What’s lost is a pride of having families. Through the breastfeeding coalition she hopes to restore some of that pride within her community and other disenfranchised communities as well.
Ortiz is currently working with Multnomah County homeless shelters to make sure that homeless women are able to access breastfeeding support, and Monroe works with Right 2 Dream Too. They both emphasize the empowering nature of being self-sufficient.
“If you’re not in a stable situation and you’re transient right now for whatever reasons, no judgment, the best thing you can do to make your life easier economically is to breastfeed your child,” says Monroe. “It’s always going to be clean, it’s always going to be the right temperature, it’s the ideal food.”
Ortiz says that even though the medical establishment might make assumptions that homeless moms are not able to breastfeed, many services are available. ICTC offers free doula service, Nursing Mother’s Council offers free breastfeeding support over the phone, and women who give birth in a hospital can go back to re-visit a lactation consultant.
In the future she would like to see all CHWs working with homeless populations trained in breastfeeding basics with at least three resources in their community that they can point families to.
With the recent passing of House Bill 3407, it may soon be easier for Ortiz to help make that goal a reality. The bill prompted the Oregon Health Authority to create a traditional health worker commission that will outline the roles, training and certification processes for different types of community health work.
The bill includes doulas. Doulas have been shown to improve birth outcomes, according to a 2012 study in the Cochrane Database of Systematic Reviews. Shafia Monroe with the International Center for Traditional Childbearing helped spearhead the bill with the goal of providing free doula services to low-income women.
“People who have means have doulas. Poor people don’t have doulas, unless it’s a volunteer program,” says Monroe. “We know doulas help women to breastfeed, then we need to find a way that every woman can have a doula regardless of her economic ability to pay.” She also believes the bill will provide a career path for low-income women committed to working in childbirth.

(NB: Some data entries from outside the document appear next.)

Lemma name_step_spec pl sorted q cmp pattern fr : sorted_ok pl sorted -> query_ok pl q -> room pl fr ->
  match name_step pl sorted q cmp pattern fr with
  | Ok fr' => name_operators cmp = true /\ room pl fr'
      /\ (forall k, bit q k = true -> bit fr' k = bit fr k || text_matches cmp pattern (get_name pl k))
  | Err e => name_operators cmp = false /\ e = NotSupportedCmpType
  end.
Proof.
  intros Hs Hq Hr. unfold name_step, text_matches, name_operators, filter_glob_internal. destruct (case cmp [EQ]); cbn [orb result_bind].
  - assert (Hk : forall k, bit q k = true -> bool_decide (get_name pl k = pattern)
        = negb (pool_find_id pl pattern =? 0) && (s_name (pool_id2solvable pl k) =? pool_find_id pl pattern)).
    { intros k Hk. apply Hq in Hk. apply eq_true_iff_eq. rewrite bool_decide_eq_true, andb_true_iff, negb_true_iff, Z.eqb_neq, Z.eqb_eq.
      by apply (known_text pl k); [|left]. }
    destruct (Z.eqb_spec (pool_find_id pl pattern) 0) as [E0|E0].
    + split_and!; [done..|]. intros k Hbit. by rewrite Hk, orb_false_r.
    + destruct (add_all_result pl (with_name pl sorted (pool_find_id pl pattern)) fr Hr) as [H1 H2]; [by apply equal_range_range|].
      split_and!; [done..|]. intros k Hbit. rewrite H2, Hk by done. f_equal. apply eq_true_iff_eq.
      rewrite bool_decide_eq_true, with_name_in by done. simpl. rewrite Z.eqb_eq. pose proof (proj2 Hq k Hbit). tauto.
  - repeat match goal with
    | |- context [case cmp ?l] => destruct (case cmp l); cbn [orb]; [by found pl q fr Hq Hr|]
    end. done.
Qed.

(** Filtering by name keeps exactly the packages that a pattern looks for -
    with [NOT] exactly the others -, each pattern with its own operator, since a
    pattern without wild cards is compared and not matched. The search for equal
    names goes through the ids of the names and a binary search over the sorted
    packages, and finds what comparing the texts of all packages would. An
    unknown operator throws. *)
Theorem ifilter_name_spec (s : Sack) cmp patterns q : sack_ok s -> query_ok (the_pool s) q ->
  let pl := the_pool s in
  let known := forallb (fun pattern => name_operators (op_of cmp pattern)) patterns in
  match ifilter_name s cmp patterns q with
  | (s', Ok q') => known = true /\ sack_ok s' /\ the_pool s' = pl /\ query_ok pl q'
      /\ forall p, bit q' p = bit q p && xorb (fst (strip_not cmp))
           (existsb (fun pattern => text_matches (op_of cmp pattern) (c_str pattern) (get_name pl p)) patterns)
  | (s', Err e) => known = false /\ e = NotSupportedCmpType /\ sack_ok s' /\ the_pool s' = pl
  end.
Proof.
  intros Hs Hq pl known. unfold ifilter_name. pose proof (get_sorted_spec s Hs) as (H1 & H2 & H3).
  destruct (get_sorted_solvables s) as [s' sorted]. simpl in *. rewrite H2.
  pose proof (ifilter_patterns_spec pl q (name_step pl sorted q) name_operators (fun c pattern p => text_matches c pattern (get_name pl p))
    (fun c pattern fr => name_step_spec pl sorted q c pattern fr H3 Hq) cmp patterns Hq) as Hp. fold pl.
  destruct (ifilter_patterns _ _ _ _ _); intuition.
Qed.

(** ** Nevras *)

Definition arch_operators cmp : bool := case cmp [EQ] || case cmp [GLOB].
Lemma arch_step_spec pl q cmp pattern fr : query_ok pl q -> room pl fr ->
  match arch_step pl q cmp pattern fr with
  | Ok fr' => arch_operators cmp = true /\ room pl fr'
      /\ (forall k, bit q k = true -> bit fr' k = bit fr k || text_matches cmp pattern (get_arch pl k))
  | Err e => arch_operators cmp = false /\ e = NotSupportedCmpType
  end.
Proof.
  intros Hq Hr. unfold arch_step, text_matches, arch_operators, filter_glob_internal. destruct (case cmp [EQ]); cbn [orb result_bind].
  - assert (Hk : forall k, bit q k = true -> bool_decide (get_arch pl k = pattern)
        = negb (pool_find_id pl pattern =? 0) && (s_arch (pool_id2solvable pl k) =? pool_find_id pl pattern)).
    { intros k Hk. apply Hq in Hk. apply eq_true_iff_eq. rewrite bool_decide_eq_true, andb_true_iff, negb_true_iff, Z.eqb_neq, Z.eqb_eq.
      by apply (known_text pl k); [|right; left]. }
    destruct (Z.eqb_spec (pool_find_id pl pattern) 0) as [E0|E0].
    + split_and!; [done..|]. intros k Hbit. by rewrite Hk, orb_false_r.
    + destruct (collect_query pl q (fun p => s_arch (pool_id2solvable pl p) =? pool_find_id pl pattern) fr Hq Hr) as (fr' & -> & H1 & H2).
      split_and!; [done..|]. intros k Hbit. by rewrite H2, Hk.
  - destruct (case cmp [GLOB]) eqn:E; cbn [orb]; [|done]. unfold case in E. simpl in E. rewrite orb_false_r in E. apply N.eqb_eq in E as ->.
    change (case GLOB [IEXACT]) with false. change (case GLOB [ICONTAINS]) with false. change (case GLOB [IGLOB]) with false.
    change (case GLOB [CONTAINS]) with false. change (case GLOB [GLOB]) with true. cbv iota. found pl q fr Hq Hr.
Qed.

Theorem ifilter_arch_spec pl cmp patterns q : query_ok pl q ->
  match ifilter_arch pl cmp patterns q with
  | Ok q' => forallb (fun pattern => arch_operators (op_of cmp pattern)) patterns = true /\ query_ok pl q'
      /\ forall p, bit q' p = bit q p && xorb (fst (strip_not cmp))
           (existsb (fun pattern => text_matches (op_of cmp pattern) (c_str pattern) (get_arch pl p)) patterns)
  | Err e => forallb (fun pattern => arch_operators (op_of cmp pattern)) patterns = false /\ e = NotSupportedCmpType
  end.
Proof.
  intros Hq. apply (ifilter_patterns_spec pl q (arch_step pl q) arch_operators (fun c pattern p => text_matches c pattern (get_arch pl p))); [|done].
  intros c pattern fr. by apply arch_step_spec.
Qed.

(** A full name: name, epoch, version, release and architecture. *)
Record FullName := mkFull { f_name : cstr; f_epoch : option cstr; f_version : cstr; f_release : cstr; f_arch : cstr }.
Definition print_evr (e : option cstr) (v r : cstr) : cstr :=
  match e with None => v | Some e => e ++ ":"%char :: v end ++ "-"%char :: r.
Definition print_full (x : FullName) : cstr :=
  f_name x ++ "-"%char :: print_evr (f_epoch x) (f_version x) (f_release x) ++ "."%char :: f_arch x.
(** The version as libsolv stores it: an epoch of 0 is left out. *)
Definition stored_evr (x : FullName) : cstr :=
  print_evr (if bool_decide (f_epoch x = Some (lit "0")) then None else f_epoch x) (f_version x) (f_release x).
Definition without (set s : cstr) : Prop := Forall (fun c => one_of set c = false) s.
Record full_ok (x : FullName) : Prop := {
  full_text : without ["000"%char] (print_full x);
  full_name : f_name x <> [];
  full_version : f_version x <> [] /\ without (lit "-:") (f_version x);
  full_release : f_release x <> [] /\ without (lit "-") (f_release x);
  full_arch : f_arch x <> [] /\ without (lit "-.") (f_arch x);
  full_epoch : match f_epoch x with
               | None => True
               | Some e => e = lit "0" \/ (without (lit "-") e /\ exists c e', e = c :: e' /\ c <> "0"%char)
               end;
}.

Lemma c_str_id (s : cstr) : without ["000"%char] s -> c_str s = s.
Proof.
  induction 1 as [|c s Hc _ IH]; simpl; [done|]. unfold one_of in Hc. apply bool_decide_eq_false in Hc.
  destruct (N.eqb_spec (code c) 0) as [E|_]; [|by rewrite IH]. exfalso. apply Hc. apply list_elem_of_singleton.
  unfold code in E. by rewrite <-(ascii_N_embedding c), E.
Qed.

(** ** The delimiters *)

Lemma find_delims_app i s s' d : find_delims i (s ++ s') d = find_delims (i + length s) s' (find_delims i s d).
Proof.
  revert i d. induction s as [|c s IH]; intros i d; simpl; [by rewrite Nat.add_0_r|]. rewrite IH. f_equal. lia.
Qed.
Lemma find_delims_dashes i s d : without (lit "-") s ->
  evr_delim (find_delims i s d) = evr_delim d /\ release_delim (find_delims i s d) = release_delim d.
Proof.
  intros Hs. revert i d. induction Hs as [|c s Hc _ IH]; intros i d; simpl; [done|]. apply bool_decide_eq_false in Hc.
  rewrite (bool_decide_false (c = "-"%char)) by (intros ->; apply Hc; by left).
  destruct (bool_decide (c = "."%char)); [|apply IH]. by destruct (IH (S i) (mkDelims (evr_delim d) (release_delim d) (Some i))) as [-> ->].
Qed.
Lemma find_delims_none i s d : without (lit "-.") s -> find_delims i s d = d.
Proof.
  intros Hs. revert i d. induction Hs as [|c s Hc _ IH]; intros i d; simpl; [done|]. apply bool_decide_eq_false in Hc.
  rewrite (bool_decide_false (c = "-"%char)), (bool_decide_false (c = "."%char)) by (intros ->; apply Hc; set_solver). apply IH.
Qed.
Lemma find_delims_full n ev r a : without (lit "-") ev -> without (lit "-") r -> without (lit "-.") a ->
  find_delims 0 (n ++ "-"%char :: ev ++ "-"%char :: r ++ "."%char :: a) (mkDelims None None None)
  = mkDelims (Some (length n)) (Some (length n + S (length ev))%nat) (Some (length n + S (length ev) + S (length r))%nat).
Proof.
  intros He Hr Ha. rewrite find_delims_app. simpl. set (d0 := find_delims 0 n _).
  rewrite find_delims_app. destruct (find_delims_dashes (S (length n)) ev (mkDelims (release_delim d0) (Some (length n)) (arch_delim d0)) He) as [_ E2].
  set (d1 := find_delims (S (length n)) ev _) in *. simpl in E2. simpl.
  rewrite find_delims_app. rewrite E2. set (d2 := mkDelims (Some (length n)) _ _).
  simpl. match goal with |- context [find_delims ?i r d2] => destruct (find_delims_dashes i r d2 Hr) as [E3 E4] end. rewrite E3, E4.
  rewrite find_delims_none by done. unfold d2. simpl. f_equal; f_equal; lia.
Qed.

Oregon has seen a groundswell of breastfeeding advocacy in the last 15 years. The result has been a number of legislative victories for breastfeeding mom’s and babies. In 1999 Governor Kitzhaber signed a statute exempting breastfeeding mothers from jury duty. That same year another statute was passed to assure women the right to breastfeed in public. Then in 2007 the state legislature passed the Worksite Rest Breaks for Milk Expression law, which mandates that employers with more than 25 employees provide breastfeeding women a clean, private space to pump and a 30 minute break every four hours.
In 2007 and 2009 Oregonians came close to passing legislation for paid family leave. For most breastfeeding advocates, it is the Holy Grail of breastfeeding public policy. In most of the country, including Oregon, new moms and dads can take six weeks of unpaid leave after the birth or adoption of a child. But taking six weeks without pay is simply not an option for many families.
“If we really want to support family to be as healthy as possible on a number of fronts, not just breastfeeding, we’ve got to allow families to take paid time off when they have a newborn or adopted child so that everybody can bond and optimize their health without having the pressure to go to work,” says Bellanca.